Funcionária de escola estadual em Avaré registra boletim de ocorrência após ser ofendida por alunos
Uma inspetora de 62 anos, que trabalha na escola estadual cívico-militar Dona Maria Izabel Cruz Pimentel, localizada em Avaré, no interior de São Paulo, registrou um boletim de ocorrência nesta quarta-feira, dia 25. A funcionária relatou ter sido vítima de ofensas e xingamentos de baixo calão por parte de dois alunos adolescentes durante o intervalo das aulas, dentro das dependências da unidade escolar.
Polícia Militar foi acionada e adolescentes foram encaminhados ao Plantão Policial
Segundo as informações contidas no registro policial, a Polícia Militar foi acionada após a ocorrência, com a notificação de que a inspetora havia recebido insultos graves. O teor específico das ofensas não foi detalhado pelas autoridades, mas o caso foi tratado com seriedade pelas instituições envolvidas.
Os dois adolescentes identificados como responsáveis pelas ofensas foram imediatamente encaminhados ao Plantão Policial de Avaré. Além disso, o Conselho Tutelar da cidade e os responsáveis legais pelos alunos compareceram ao local para acompanhar a situação e tomar as providências necessárias.

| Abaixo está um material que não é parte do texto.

(* ===== verification/MsgFlow.v ===== *)
(** msg_switch.c: what an operation does to the bytes of one message, whatever the state
    is.  [flow] says what the message takes from its user and from the channel and what it
    gives to them, in order and without a loss; [acts] says that the operation does this to
    one message and leaves the others alone.  MsgLink puts two switches together. *)

From Stdlib Require Import ZArith Lia String.
From S2P Require Export MsgFrames MsgStream.

Local Open Scope Z_scope.

(** ** What an operation does to a message *)

(** The message is in use at both ends. *)
Definition opened (m : msg_t) : Prop :=
  isset m MSG_STAT_CLOSED = false ∧ isset m MSG_STAT_DISCONNECTED = false ∧
  isset m MSG_STAT_SENT_DISCONNECT = false.

(** A whole packet of the message with this identifier. *)
Definition sendable (x : Z) (pk : msg_packet_t) : Prop := pk_msgid pk = x ∧ received pk.

Record well (m : msg_t) : Prop := {
  we_open : opened m;
  we_queue : Forall (sendable (wire_id m)) (m_writ_queue m);
  we_incomplete : ∀ pk, m_incomplete m = Some pk → pk_msgid pk = wire_id m ∧ filling pk;
  we_packets : Forall received (m_read_queue m);
  we_pos : position_ok m
}.

(** The same message. *)
Definition same_link (m m' : msg_t) : Prop :=
  m_msgid m' = m_msgid m ∧ m_imsgid m' = m_imsgid m ∧ m_type m' = m_type m.

(** The message takes [buf] from its user and [recvd] from the channel, and gives [out] to
    its user and [sent] to the channel. *)
Definition flow (buf out recvd sent : bytes) (m m' : msg_t) : Prop :=
  same_link m m' ∧
  (well m → well m' ∧ writ_stream m ++ buf = sent ++ writ_stream m' ∧ read_stream m ++ recvd = out ++ read_stream m').

Abbreviation still := (flow [] [] [] []).

Lemma flow_trans b1 o1 r1 s1 b2 o2 r2 s2 m m1 m2 :
  flow b1 o1 r1 s1 m m1 → flow b2 o2 r2 s2 m1 m2 →
  flow (b1 ++ b2) (o1 ++ o2) (r1 ++ r2) (s1 ++ s2) m m2.
Proof.
  intros [(E1 & E2 & E3) H1] [(F1 & F2 & F3) H2]. split; [by split_and!; etransitivity; eauto|].
  intros Hw. destruct (H1 Hw) as (Hw1 & Hs1 & Hr1). destruct (H2 Hw1) as (Hw2 & Hs2 & Hr2).
  split; [done|]. rewrite !app_assoc, Hs1, Hr1, <- !app_assoc. by rewrite Hs2, Hr2.
Qed.

(** Two messages with the same data, and the same marks of a close. *)
Definition alike (m m' : msg_t) : Prop :=
  m' = with_selectable (with_status m (m_status m')) (m_selectable m') ∧
  ∀ g, g = MSG_STAT_CLOSED ∨ g = MSG_STAT_DISCONNECTED ∨ g = MSG_STAT_SENT_DISCONNECT → isset m' g = isset m g.

Lemma alike_refl m : alike m m.
Proof. split; [by destruct m|done]. Qed.

Lemma alike_trans m m1 m2 : alike m m1 → alike m1 m2 → alike m m2.
Proof.
  intros [E1 H1] [E2 H2]. split; [rewrite E2 at 1; by rewrite E1|]. intros g Hg. by rewrite H2, H1.
Qed.

Lemma alike_flow m m' : alike m m' → still m m'.
Proof.
  intros [E H]. split; [rewrite E; done|]. intros [(O1 & O2 & O3) Hq Hi Hp Hpos].
  rewrite !app_nil_r, !app_nil_l. split; [|by rewrite E]. split.
  - split_and!; by rewrite H by auto.
  - by rewrite E.
  - rewrite E. exact Hi.
  - by rewrite E.
  - rewrite E. exact Hpos.
Qed.

Lemma still_refl m : still m m.
Proof. apply alike_flow, alike_refl. Qed.
(** ** Properties *)

(** C3: the two ends of a connection, as long as no message is closed.  Whatever the order
    in which the two programs open, accept, write, flush and read and in which the switches
    send and handle frames, all that was written to a message is, in order and without a
    loss, a repetition or a byte of another message: what was read from the message that the
    other end keeps for it, what waits there to be read, what is in the channel, and what
    waits to be sent.  Before the other end has such a message nothing has arrived. *)
Theorem link_transport fa fb l τ u m :
  link_reachable fa fb l → live l τ u m →
  (∃ v m', live l (negb τ) v m' ∧ wire_id m' = - wire_id m ∧
     wrote l τ u = got l (negb τ) v ++ read_stream m' ++ in_transit (ch l τ) (wire_id m) ++ writ_stream m) ∨
  ((∀ v m', live l (negb τ) v m' → wire_id m' ≠ - wire_id m) ∧
     wrote l τ u = in_transit (ch l τ) (wire_id m) ++ writ_stream m).
Proof.
  intros Hr Hu. destruct (link_reachable_inv _ _ _ Hr) as [_ Hinv].
  destruct (end_of_exists l (negb τ) (- wire_id m)) as (w' & ws' & g' & He').
  pose proof (li_bytes _ Hinv τ (wire_id m) _ _ _ _ _ _ (end_at l τ _ u m Hu eq_refl) He') as H.
  destruct He' as [v m' Hv Hx|Hno]; [left; exists v, m'|by right].
  split_and!; [done|done|]. by rewrite H, <- app_assoc.
Qed.
(* ===== verification/MsgCredit.v ===== *)
(** msg_switch.c: the answers that control the flow between the two ends of MsgLink.  A
    message that has sent a packet waits for one answer, and the packet, the mark at the
    receiver, the queued answer and the answer in the channel are together the one credit
    that it waits for.  So the receiver never holds more than two packets, the assertions of
    the receiver hold, and no operation of either end fails. *)

From Stdlib Require Import ZArith Lia String.
From stdpp Require Import functions.
From S2P Require Export MsgLink.

Local Open Scope Z_scope.

(** ** One message *)

Definition due (m : msg_t) : nat := Nat.b2n (isset m MSG_STAT_NEED_TO_SEND_RESP).
Definition waits (m : msg_t) : nat := Nat.b2n (isset m MSG_STAT_WAITING_FOR_RESP).

(** The room for packets that were received, before and after [msg_refresh]. *)
Definition ready (m : msg_t) : Prop :=
  (length (m_read_queue m) <= 2)%nat ∧
  (isset m MSG_STAT_SPACE_AVAIL_FOR_READ = true ↔ (length (m_read_queue m) < 2)%nat) ∧
  (length (m_read_queue m) = 2%nat → isset m MSG_STAT_NEED_TO_SEND_RESP = true).

Definition room (m : msg_t) : Prop :=
  ready m ∧ (isset m MSG_STAT_NEED_TO_SEND_RESP = true → length (m_read_queue m) = 2%nat).

(** The switch has queued [n] more answers under the identifier [x]. *)
Definition told (s s' : msg_switch_t) (x : Z) (n : nat) : Prop :=
  s_pending_resps s' = s_pending_resps s ++ replicate n (Resp x MSG_RESP_OK).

Vítima relatou que vice-diretora adotou medidas e responsáveis assinaram termo de compromisso
A inspetora, que preferiu não ter sua identidade divulgada, informou aos policiais que a vice-diretora da escola já havia adotado as medidas cabíveis dentro do ambiente escolar e estava ciente de que um boletim de ocorrência seria registrado para formalizar as ofensas sofridas.
Os responsáveis legais pelos adolescentes assinaram um termo de compromisso e responsabilidade, assumindo a obrigação de orientar e monitorar a conduta dos jovens. Após a assinatura do documento e a coleta de informações, os alunos foram liberados e retornaram às suas residências, sob a supervisão de suas famílias.
Caso foi registrado como desacato e será investigado pela Delegacia de Polícia Civil
O incidente foi formalmente registrado como desacato na Delegacia de Polícia Civil de Avaré e será alvo de investigações posteriores para apurar todos os detalhes e possíveis implicações legais. A polícia local está coletando depoimentos e analisando as circunstâncias do ocorrido.
O portal de notícias g1 entrou em contato com a Secretaria da Educação do Estado de São Paulo para obter um posicionamento oficial sobre o caso ocorrido na escola cívico-militar de Avaré. No entanto, até o momento da publicação desta reportagem, a secretaria não havia se manifestado ou fornecido qualquer retorno sobre o assunto.
Contexto das escolas cívico-militares no estado de São Paulo
Vale destacar que a escola envolvida no episódio faz parte do programa de escolas cívico-militares implementado pelo governo do estado. No primeiro semestre de 2025, a Secretaria da Educação de São Paulo (Seduc-SP) concluiu o processo de seleção das primeiras 100 escolas estaduais que optaram por aderir a esse modelo educacional.
A escolha dessas unidades foi realizada por meio de uma consulta pública com a comunidade escolar, realizada entre os meses de março e abril, envolvendo inicialmente 300 escolas previamente interessadas. Para que a adesão ao programa fosse aprovada, foi necessária uma votação favorável de pelo menos 50% dos participantes, mais um voto.
Como o número de escolas aprovadas superou o limite estabelecido de 100 unidades, a Secretaria da Educação aplicou critérios técnicos de desempate, que incluíram fatores como:
- Número total de votos recebidos por cada escola
- Oferta de mais de um nível de ensino na unidade
- Localização geográfica e distribuição regional
Esse contexto reforça a importância de manter um ambiente escolar respeitoso e disciplinado, especialmente em instituições que seguem o modelo cívico-militar, que tem como um de seus pilares a valorização da ordem e do civismo. O caso em Avaré serve como um alerta para a necessidade de diálogo constante entre alunos, funcionários e famílias, visando a prevenção de conflitos e a promoção de uma convivência harmoniosa no espaço educativo.